* [Collected data]
(** * The RNN sequence-generator notebook, embedded in Rocq

    A shallow embedding of [01_RNN_generator_solution.ipynb]: the synthetic
    data generator [create_time_series], the graph built by [model_rnn_fn],
    the autoregressive loop [prediction_run], the training loop and the
    RMSE cell.

    Conventions.
    - Python integers are [Z]; [range], indexing and slicing follow Python
      (negative indices count from the end, slices clamp, indexing raises).
    - NumPy/TensorFlow floating-point numbers are idealised as real numbers:
      arithmetic is exact and a [dtype] is a tag that does not round.
    - Exceptions are values of [exn]; code that draws random numbers or
      talks to the TensorFlow session threads that state explicitly. *)

From Stdlib Require Import ZArith List Reals Lra Lia Bool FinFun.
Import ListNotations.

(** ** Exceptions and the state-and-exception monad *)

Inductive exn : Set :=
| IndexError
| ValueError.

Inductive result (A : Type) : Type :=
| Ok (a : A)
| Raise (e : exn).

Arguments Ok {A} a.
Arguments Raise {A} e.

Definition is_ok {A} (r : result A) : bool :=
  match r with Ok _ => true | Raise _ => false end.

(** A computation over a store [S]: it returns a value or raises, and the
    store it leaves behind is kept either way, as in Python. *)
Definition M (S A : Type) : Type := S -> result A * S.

Definition ret {S A} (a : A) : M S A := fun s => (Ok a, s).

Definition bind {S A B} (c : M S A) (k : A -> M S B) : M S B :=
  fun s =>
    match c s with
    | (Ok a, s') => k a s'
    | (Raise e, s') => (Raise e, s')
    end.

Definition lift {S A} (r : result A) : M S A := fun s => (r, s).

Declare Scope py_scope.
Delimit Scope py_scope with py.
Notation "x <- c ;; k" := (bind c (fun x => k))
  (at level 61, c at next level, right associativity) : py_scope.
Notation "' pat <- c ;; k" := (bind c (fun x => match x with pat => k end))
  (at level 61, pat pattern, c at next level, right associativity) : py_scope.

(** ** Python lists *)

Module Py.

Definition len {A} (l : list A) : Z := Z.of_nat (length l).

(** [range(n)]: [0, 1, ..., n-1], empty when [n <= 0]. *)
Definition range (n : Z) : list Z := map Z.of_nat (seq 0 (Z.to_nat n)).

(** [l[i]]: a negative [i] counts from the end; out of range raises. *)
Definition getitem {A} (l : list A) (i : Z) : result A :=
  let j := if (i <? 0)%Z then (i + len l)%Z else i in
  if ((0 <=? j) && (j <? len l))%Z
  then match nth_error l (Z.to_nat j) with
       | Some a => Ok a
       | None => Raise IndexError
       end
  else Raise IndexError.

(** Bound of a slice: [None] is an omitted bound, a negative bound counts
    from the end, and the result is clamped to [0 .. len]. *)
Definition clamp {A} (l : list A) (dflt : Z) (b : option Z) : Z :=
  match b with
  | None => dflt
  | Some i =>
      let j := if (i <? 0)%Z then (i + len l)%Z else i in
      Z.max 0 (Z.min j (len l))
  end.

(** [l[lo:hi]] *)
Definition slice {A} (l : list A) (lo hi : option Z) : list A :=
  let a := clamp l 0%Z lo in
  let b := clamp l (len l) hi in
  firstn (Z.to_nat (b - a)) (skipn (Z.to_nat a) l).

End Py.

(** ** One-dimensional NumPy arrays *)

Inductive dtype : Set := float32 | float64.

(** A Python float: a number or [nan]. *)
Inductive pyfloat : Type :=
| Num (x : R)
| NaN.

Record ndarray1 : Type := mk_ndarray1 { nd_dtype : dtype; elems : list R }.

* [Exercise instructions] Nothing beyond the lines from the start of the entries through the line with "- Exceptions are" should appear. Repeat those lines exactly, both ends included.

* [Answer to the problem]
(** * The RNN sequence-generator notebook, embedded in Rocq

    A shallow embedding of [01_RNN_generator_solution.ipynb]: the synthetic
    data generator [create_time_series], the graph built by [model_rnn_fn],
    the autoregressive loop [prediction_run], the training loop and the
    RMSE cell.

    Conventions.
    - Python integers are [Z]; [range], indexing and slicing follow Python
      (negative indices count from the end, slices clamp, indexing raises).
    - NumPy/TensorFlow floating-point numbers are idealised as real numbers:
      arithmetic is exact and a [dtype] is a tag that does not round.
    - Exceptions are values of [exn]; code that draws random numbers or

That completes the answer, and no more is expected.